Independent VAT Consultant
Share this content

HMRC fails to score with replayed facts

HMRC received a yellow card from the tribunal because the case concerning input tax on tax advice was nearly identical in facts to a case it lost three years ago.

14th Jan 2020
Independent VAT Consultant
Share this content
Yellow card

The facts in the Taylor Pearson (Construction) Ltd case (TC07464) were very straightforward: the company engaged two separate tax advisers to advise them on how to pay bonuses to three directors in the most tax-efficient manner in 2012 and 2013.

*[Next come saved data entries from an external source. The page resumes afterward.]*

Definition is_new c : Prop :=
  m_state c = kConnecting ∧ removed c = false ∧ at_index kNew c ∧
  m_events (m_channel c) = kNoneEvent.
Definition is_open c : Prop :=
  open (m_state c) = true ∧ removed c = false ∧ at_index kAdded c ∧ isReading (m_channel c) = true.
Definition is_closed c : Prop :=
  m_state c = kDisconnected ∧ removed c = false ∧ (at_index kAdded c ∨ at_index kDeleted c) ∧
  m_events (m_channel c) = kNoneEvent.
Definition is_gone c : Prop :=
  m_state c = kDisconnected ∧ removed c = true ∧ at_index kNew c ∧
  m_events (m_channel c) = kNoneEvent.
(** Taken down while half closed: the channel has its interest still. *)
Definition is_half c : Prop :=
  m_state c = kDisconnecting ∧ removed c = true ∧ at_index kNew c ∧ isReading (m_channel c) = true.
End phases.

(** The fields a phase is about. *)
Definition same_phase (c c' : conn) : Prop :=
  m_state c' = m_state c ∧ removed c' = removed c ∧ m_channel c' = m_channel c ∧
  loop_calls c' = loop_calls c ∧ notified c' = notified c.

(** A predicate on these fields only. *)
Class Phase (P : conn → Prop) := phase_same c c' : same_phase c c' → P c → P c'.

Ltac phase :=
  intros c c' (E1 & E2 & E3 & E4 & _); unfold is_new, is_open, is_closed, is_gone, is_half, at_index;
  rewrite E1, E2, E3, E4; exact id.
#[export] Instance is_new_phase i0 e0 fd : Phase (is_new i0 e0 fd). Proof. phase. Qed.
#[export] Instance is_open_phase i0 e0 fd : Phase (is_open i0 e0 fd). Proof. phase. Qed.
#[export] Instance is_closed_phase i0 e0 fd : Phase (is_closed i0 e0 fd). Proof. phase. Qed.
#[export] Instance is_gone_phase i0 e0 fd : Phase (is_gone i0 e0 fd). Proof. phase. Qed.
#[export] Instance is_half_phase i0 e0 fd : Phase (is_half i0 e0 fd). Proof. phase. Qed.

(** ** Faults

    Statements about a connection's operations leave open the set [E] of faults they
    may stop with. It has those the operations themselves can end in: the accesses of a
    ring buffer whose arithmetic has wrapped, a lock of a mutex the thread holds,
    [LOG_FATAL] and a counter at its end. Others come from the user's callbacks only. *)
Section faults.
Context {mx : MutexImpl}.

Class Tolerates (E : fault → Prop) := {
  tolerates_bounds : E OutOfBounds;
  tolerates_exit : E FatalExit;
  tolerates_overflow : E IntOverflow;
  tolerates_lock e : relock = Err e → E e
}.

(** Operations of a ring buffer that stop with such a fault at most. *)
Definition within {A} (E : fault → Prop) (m : M kfifo A) : Prop :=
  ∀ k, wp m (λ _ _, True) E k.

(** Callbacks whose own operations on the input buffer do. *)
Fixpoint tame (E : fault → Prop) (a : action) : Prop :=
  match a with
  | Done => True
  | Send _ _ k | Shutdown k => tame E k
  | Input m k => within E m ∧ tame E k
  end.
End faults.

Section within.
Context {mx : MutexImpl} (E : fault → Prop) `{!Tolerates E}.

Lemma within_ret {A} (a : A) : within E (mret a).
Proof. done. Qed.
Lemma within_gets {A} (f : kfifo → A) : within E (gets f).
Proof. done. Qed.
Lemma within_modify (f : kfifo → kfifo) : within E (modify f).
Proof. done. Qed.
Lemma within_oob {A} : within E (fail (A := A) OutOfBounds).
Proof. intros k. apply tolerates_bounds. Qed.
Lemma within_bind {A B} (m : M kfifo A) (f : A → M kfifo B) :
  within E m → (∀ a, within E (f a)) → within E (m ≫= f).
Proof. intros Hm Hf k. apply wp_bind. eapply wp_mono; [apply Hm|]. intros a k' _. apply Hf. Qed.
Lemma within_lift {A} (m : outcome A) : (∀ e, m = Err e → e = OutOfBounds) → within E (lift m).
Proof. intros Hm k. unfold wp, lift. destruct m as [|e]; [done|]. rewrite (Hm e eq_refl). apply tolerates_bounds. Qed.
Lemma within_lock {A} (m : M kfifo A) : within E m → within E (lock_guard m).
Proof.
  intros Hm k. unfold wp, lock_guard. destruct (if decide _ then Ok tt else relock) as [[]|e] eqn:Hl.
  - specialize (Hm (set_mutex (S (mutex k)) k)). unfold wp in Hm. by destruct (m _) as [[]|].
  - case_decide; [done|]. by apply (tolerates_lock e).
Qed.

HMRC claimed the purpose of the expense was to reward the directors in their personal capacity, so the disputed input tax of £9,970 was not a business expense and not linked to the company’s taxable activities. 

The decision

The tribunal’s thinking was very simple – the purpose of the expense was clearly relevant to the company for two reasons:

  • The proposed scheme produced a 13.8% saving on the bonuses, in the form Class 1A NIC;
  • It rewarded the company’s employees: “reward and incentivisation of employees is one of the more obvious overheads of the business that is treated as a cost component of the company’s overall economic activities”.

The appeal was allowed.

Déjà vu

As I read through the case report I thought: this is the same issue as the Doran Bros case only this one was tax advice about share incentives for directors, rather than advice about incentives linked to buying gold.

Judge Gillett also shared my thoughts:

“Of more concern to me is that this case is materially identical to the relatively recent case of Doran Bros which was decided in favour of the appellant.”

He added: “HMRC did not appeal Doran Bros, although HMRC suggested that I should not read too much into that.” He supported the findings of Judge Bailey in Doran in his own verdict, referring to it as “highly persuasive,” concluding that: “Not surprisingly therefore I come to the same decision.”

Practical approach

The decisions reached by the first tier tribunal are only binding on the parties involved in the case, ie HMRC and the taxpayer. However, the decisions should not be under-estimated. I always recommend that FTT decisions are referred to in letters sent to HMRC disputing a particular issue, because they are given high importance by officers dealing with specific queries or by visiting officers following a compliance review.

The judge’s thoughts in a case report are much more powerful to an HMRC officer than, say, an argument put forward by a taxpayer seeking a VAT gain. Keep quoting the cases, even though HMRC might try to turn a blind eye to the ones they lose!

Second yellow card

To rub salt into HMRC’s wounds, it got another telling off from the judge – in footballing terms, this means two yellow cards and a sending off by the referee!

The judge was very critical of HMRC’s view that expenses for rewarding employees cannot have any direct link to taxable supplies made by a business: “I do not consider that this argument has any merit whatsoever and do not understand why HMRC put it forward. This concerns me.”


This case was a bad day at the office for HMRC, and the lesson in my mind is very clear: just because HMRC might not like the outcome of an expense (a controversial tax saving scheme), that does not mean it can ignore its objective or purpose (to reward employees).

Replies (2)

Please login or register to join the discussion.

By Justin Bryant
15th Jan 2020 10:15

A High Court judge recently took it upon himself to recharacterize an EBT bonus as a distribution to the company's shareholders (although he failed to recharacterize it for tax purposes). I think he was wrong to do that in that case, but it just goes to show that if it's not your money at risk you can turn up at court and chance your arm hoping for the best (with a dud judge - of which there are many) with no downside as HMRC did in this case.

Thanks (0)
Replying to Justin Bryant:
By whitevanman
15th Jan 2020 16:05

Is that the same ebt case where the judge didn't consider CGT or whether the directors had paid road tax or any other completely irrelevant matter? What a dud!!
The judge in the case referred to by the OP was obviously someone who would attract your favour. Despite recognising that FTT decisions are of no binding authority, (s)he criticises HMRC for recognising the fact but then not constraining themselves and feeling bound by it. Just hope the judge doesn't get one of my cases. I like the ones who know what the law is and apply it rather than those who talk drivel.